(* ===== verification/SourceSemantics.v ===== *)
(** * Meaning of a project

    A reference interpreter of the syntax trees of [crates/zryna-syntax/src/v3.rs]
    with the documented meaning of the operators (wrapping 32-bit arithmetic,
    exact comparisons, strict evaluation from left to right) and lexical scope:
    a store is the list of the visible variables, the innermost last.  The
    fuel bounds the nesting of syntax, the iterations of a loop and the depth of
    calls; the result is [Stuck] where the meaning is undefined. *)
From stdpp Require Import base numbers list strings gmap.
From S2P Require Import Prelude Source Abi ControlFlow ControlFlowSpec ControlFlowExec Syntax Semantics SemLower.

(** ** Variables *)

Notation Store := (list (string * Value)).

(** The place of the innermost variable of a name *)
Fixpoint var_index (name : string) (store : Store) : option nat :=
  match store with
  | [] => None
  | (x, _) :: store =>
      match var_index name store with
      | Some i => Some (S i)
      | None => if bool_decide (x = name) then Some 0 else None
      end
  end.
Definition read_var (name : string) (store : Store) : option Value :=
  i ← var_index name store; snd <$> store !! i.
Definition write_var (name : string) (v : Value) (store : Store) : option Store :=
  i ← var_index name store; Some (<[i := (name, v)]> store).

(** ** Types of annotations *)

Definition declared_type (syntax : TypeSyntax) : option Ty :=
  match ts_kind syntax with
  | TyMissing => None
  | TyNamed name =>
      if bool_decide (name = "i32") then Some I32 else if bool_decide (name = "bool") then Some Bool else None
  end.
(** The store of a call: as many arguments as parameters, of their types *)
Fixpoint bind_arguments (parameters : list ParameterSyntax) (values : list Value) : option Store :=
  match parameters, values with
  | [], [] => Some []
  | p :: parameters, v :: values =>
      ty ← declared_type (ps_type p);
      if decide (value_ty v = ty) then rest ← bind_arguments parameters values; Some ((is_text (ps_name p), v) :: rest)
      else None
  | _, _ => None
  end.

(** ** Operators *)

(** The operators but calls and references, on the values of their operands *)
Definition apply_operator (kind : ExpressionKind) (values : list Value) : option Value :=
  match kind, values with
  | EBoolLiteral b, [] => Some (VBool b)
  | EI32Literal spelling, [] => VI32 <$> parse_i32 spelling
  | ENegation _ _, [VI32 a] => Some (VI32 (wrap32 (- a)))
  | EAddition _ _ _, [VI32 a; VI32 b] => Some (VI32 (wrap32 (a + b)))
  | ESubtraction _ _ _, [VI32 a; VI32 b] => Some (VI32 (wrap32 (a - b)))
  | EMultiplication _ _ _, [VI32 a; VI32 b] => Some (VI32 (wrap32 (a * b)))
  | EEqual _ _ _, [VI32 a; VI32 b] => Some (VBool (a =? b)%Z)
  | EEqual _ _ _, [VBool a; VBool b] => Some (VBool (Bool.eqb a b))
  | ENotEqual _ _ _, [VI32 a; VI32 b] => Some (VBool (negb (a =? b)%Z))
  | ENotEqual _ _ _, [VBool a; VBool b] => Some (VBool (negb (Bool.eqb a b)))
  | ELessThan _ _ _, [VI32 a; VI32 b] => Some (VBool (a <? b)%Z)
  | ELessEqual _ _ _, [VI32 a; VI32 b] => Some (VBool (a <=? b)%Z)
  | EGreaterThan _ _ _, [VI32 a; VI32 b] => Some (VBool (b <? a)%Z)
  | EGreaterEqual _ _ _, [VI32 a; VI32 b] => Some (VBool (b <=? a)%Z)
  | _, _ => None
  end.

(** The operands, from left to right *)
Fixpoint eval_operands (eval : ExpressionId -> Outcome Value) (ids : list ExpressionId) : Outcome (list Value) :=
  match ids with
  | [] => mret []
  | id :: ids => v ← eval id; vs ← eval_operands eval ids; mret (v :: vs)
  end.

(** What a statement or block ends in *)
Inductive Completion := Falls (store : Store) | Returns (v : Value).

(** ** The interpreter of a function body *)

Section body.
Context (fbody : FunctionBodySyntax) (resolve : string -> option FunctionKey).

Section interpreter.
Context (call : FunctionKey -> list Value -> Outcome Value).

Fixpoint eval_expression (fuel : nat) (store : Store) (id : ExpressionId) : Outcome Value :=
  match fuel with
  | O => Timeout
  | S fuel =>
      expression ← or_stuck (get (fb_expressions fbody) id);
      values ← eval_operands (eval_expression fuel store) (expression_children (es_kind expression));
      match es_kind expression with
      | EReference name => or_stuck (read_var (is_text name) store)
      | ECall callee _ _ _ => key ← or_stuck (resolve (is_text callee)); call key values
      | kind => or_stuck (apply_operator kind values)
      end
  end.

Definition eval_condition (fuel : nat) (store : Store) (id : ExpressionId) : Outcome bool :=
  v ← eval_expression fuel store id; match v with VBool b => mret b | VI32 _ => Stuck end.

(** The iterations of a loop *)
Fixpoint exec_loop (fuel : nat) (condition : Store -> Outcome bool) (loop_body : Store -> Outcome Completion)
    (store : Store) : Outcome Completion :=
  match fuel with
  | O => Timeout
  | S fuel =>
      c ← condition store;
      if (c : bool) then
        r ← loop_body store;
        match r with Falls store => exec_loop fuel condition loop_body store | Returns v => mret (Returns v) end
      else mret (Falls store)
  end.

Definition exec_statement (fuel : nat) (exec_block : Store -> SBlockId -> Outcome Completion) (store : Store)
    (statement : StatementSyntax) : Outcome Completion :=
  match ss_kind statement with
  | SLocalDeclaration _ _ name _ _ initializer _ =>
      v ← eval_expression fuel store initializer; mret (Falls (store ++ [(is_text name, v)]))
  | SAssignment target _ value _ =>
      v ← eval_expression fuel store value;
      store ← or_stuck (write_var (is_text target) v store); mret (Falls store)
  | SReturn _ value _ => v ← eval_expression fuel store value; mret (Returns v)
  | SBlock block => exec_block store block
  | SIf _ _ condition _ then_block else_clause =>
      c ← eval_condition fuel store condition;
      match (c : bool), else_clause with
      | true, _ => exec_block store then_block
      | false, Some clause => exec_block store (el_block clause)
      | false, None => mret (Falls store)
      end
  | SWhile _ _ condition _ body_block =>
      exec_loop fuel (fun store => eval_condition fuel store condition)
        (fun store => exec_block store body_block) store
  end.

Fixpoint exec_statements (exec : Store -> StatementSyntax -> Outcome Completion) (store : Store)
    (statements : list StatementId) : Outcome Completion :=
  match statements with
  | [] => mret (Falls store)
  | id :: statements =>
      statement ← or_stuck (get (fb_statements fbody) id);
      r ← exec store statement;
      match r with Falls store => exec_statements exec store statements | Returns v => mret (Returns v) end
  end.

(** The variables of a block end with it. *)
Fixpoint exec_block (fuel : nat) (store : Store) (id : SBlockId) : Outcome Completion :=
  match fuel with
  | O => Timeout
  | S fuel =>
      block ← or_stuck (get (fb_blocks fbody) id);
      r ← exec_statements (exec_statement fuel (exec_block fuel)) store (bs_statements block);
      mret (match r with Falls store' => Falls (take (length store) store') | Returns v => Returns v end)
  end.
End interpreter.
End body.

(** ** Projects *)

Section project.
Context (files : list SourceUnit).

Definition source_function (key : FunctionKey) : option FunctionSyntax :=
  file ← files !! fk_module key; su_functions file !! fk_function key.

(** The function a module declares under a name *)
Definition declared_function (file : SourceUnit) (name : string) : option nat :=
  fst <$> list_find (fun f => is_text (fs_name f) = name) (su_functions file).
(** The file an import denotes *)
Definition import_target (file : SourceUnit) (import : ImportSyntax) : option nat :=
  match resolve_explicit_zry_import (su_path file) (sp_text (im_specifier import)) with
  | Ok path => path_table files !! path
  | Err _ => None
  end.
(** The functions an import makes callable, with their local names *)
Definition imported_functions (file : SourceUnit) : list (string * option FunctionKey) :=
  su_imports file ≫= fun import =>
    (fun binding =>
       (is_text (ib_local binding),
        target ← import_target file import;
        exporter ← files !! target;
        declaration ← declared_function exporter (is_text (ib_imported binding));
        Some (mkFunctionKey target declaration))) <$> im_bindings import.
(** The function a name denotes in a module: a declared or an imported one *)
Definition resolve_callee (module : nat) (name : string) : option FunctionKey :=
  file ← files !! module;
  match declared_function file name with
  | Some declaration => Some (mkFunctionKey module declaration)
  | None => '(_, entry) ← list_find (fun entry => entry.1 = name) (imported_functions file); entry.2
  end.

Fixpoint source_call (fuel : nat) (key : FunctionKey) (values : list Value) : Outcome Value :=
  match fuel with
  | O => Timeout
  | S fuel =>
      function ← or_stuck (source_function key);
      store ← or_stuck (bind_arguments (fs_parameters function) values);
      let fbody := fs_body function in
      r ← exec_block fbody (resolve_callee (fk_module key)) (source_call fuel) fuel store (fb_root_block fbody);
      match r with Returns v => mret v | Falls _ => Stuck end
  end.
End project.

# # # # #

→ **Aim of the task**:
Only one part of the material above is to be transcribed, namely the lines starting with the line that has "expression ← or_stuck" and going on through the line that has "exec_loop fuel (fun", exactly as they stand.

→ **Answer section**:
      expression ← or_stuck (get (fb_expressions fbody) id);
      values ← eval_operands (eval_expression fuel store) (expression_children (es_kind expression));
      match es_kind expression with
      | EReference name => or_stuck (read_var (is_text name) store)
      | ECall callee _ _ _ => key ← or_stuck (resolve (is_text callee)); call key values
      | kind => or_stuck (apply_operator kind values)
      end
  end.

Definition eval_condition (fuel : nat) (store : Store) (id : ExpressionId) : Outcome bool :=
  v ← eval_expression fuel store id; match v with VBool b => mret b | VI32 _ => Stuck end.

(** The iterations of a loop *)
Fixpoint exec_loop (fuel : nat) (condition : Store -> Outcome bool) (loop_body : Store -> Outcome Completion)
    (store : Store) : Outcome Completion :=
  match fuel with
  | O => Timeout
  | S fuel =>
      c ← condition store;
      if (c : bool) then
        r ← loop_body store;
        match r with Falls store => exec_loop fuel condition loop_body store | Returns v => mret (Returns v) end
      else mret (Falls store)
  end.

Definition exec_statement (fuel : nat) (exec_block : Store -> SBlockId -> Outcome Completion) (store : Store)
    (statement : StatementSyntax) : Outcome Completion :=
  match ss_kind statement with
  | SLocalDeclaration _ _ name _ _ initializer _ =>
      v ← eval_expression fuel store initializer; mret (Falls (store ++ [(is_text name, v)]))
  | SAssignment target _ value _ =>
      v ← eval_expression fuel store value;
      store ← or_stuck (write_var (is_text target) v store); mret (Falls store)
  | SReturn _ value _ => v ← eval_expression fuel store value; mret (Returns v)
  | SBlock block => exec_block store block
  | SIf _ _ condition _ then_block else_clause =>
      c ← eval_condition fuel store condition;
      match (c : bool), else_clause with
      | true, _ => exec_block store then_block
      | false, Some clause => exec_block store (el_block clause)
      | false, None => mret (Falls store)
      end
  | SWhile _ _ condition _ body_block =>
      exec_loop fuel (fun store => eval_condition fuel store condition)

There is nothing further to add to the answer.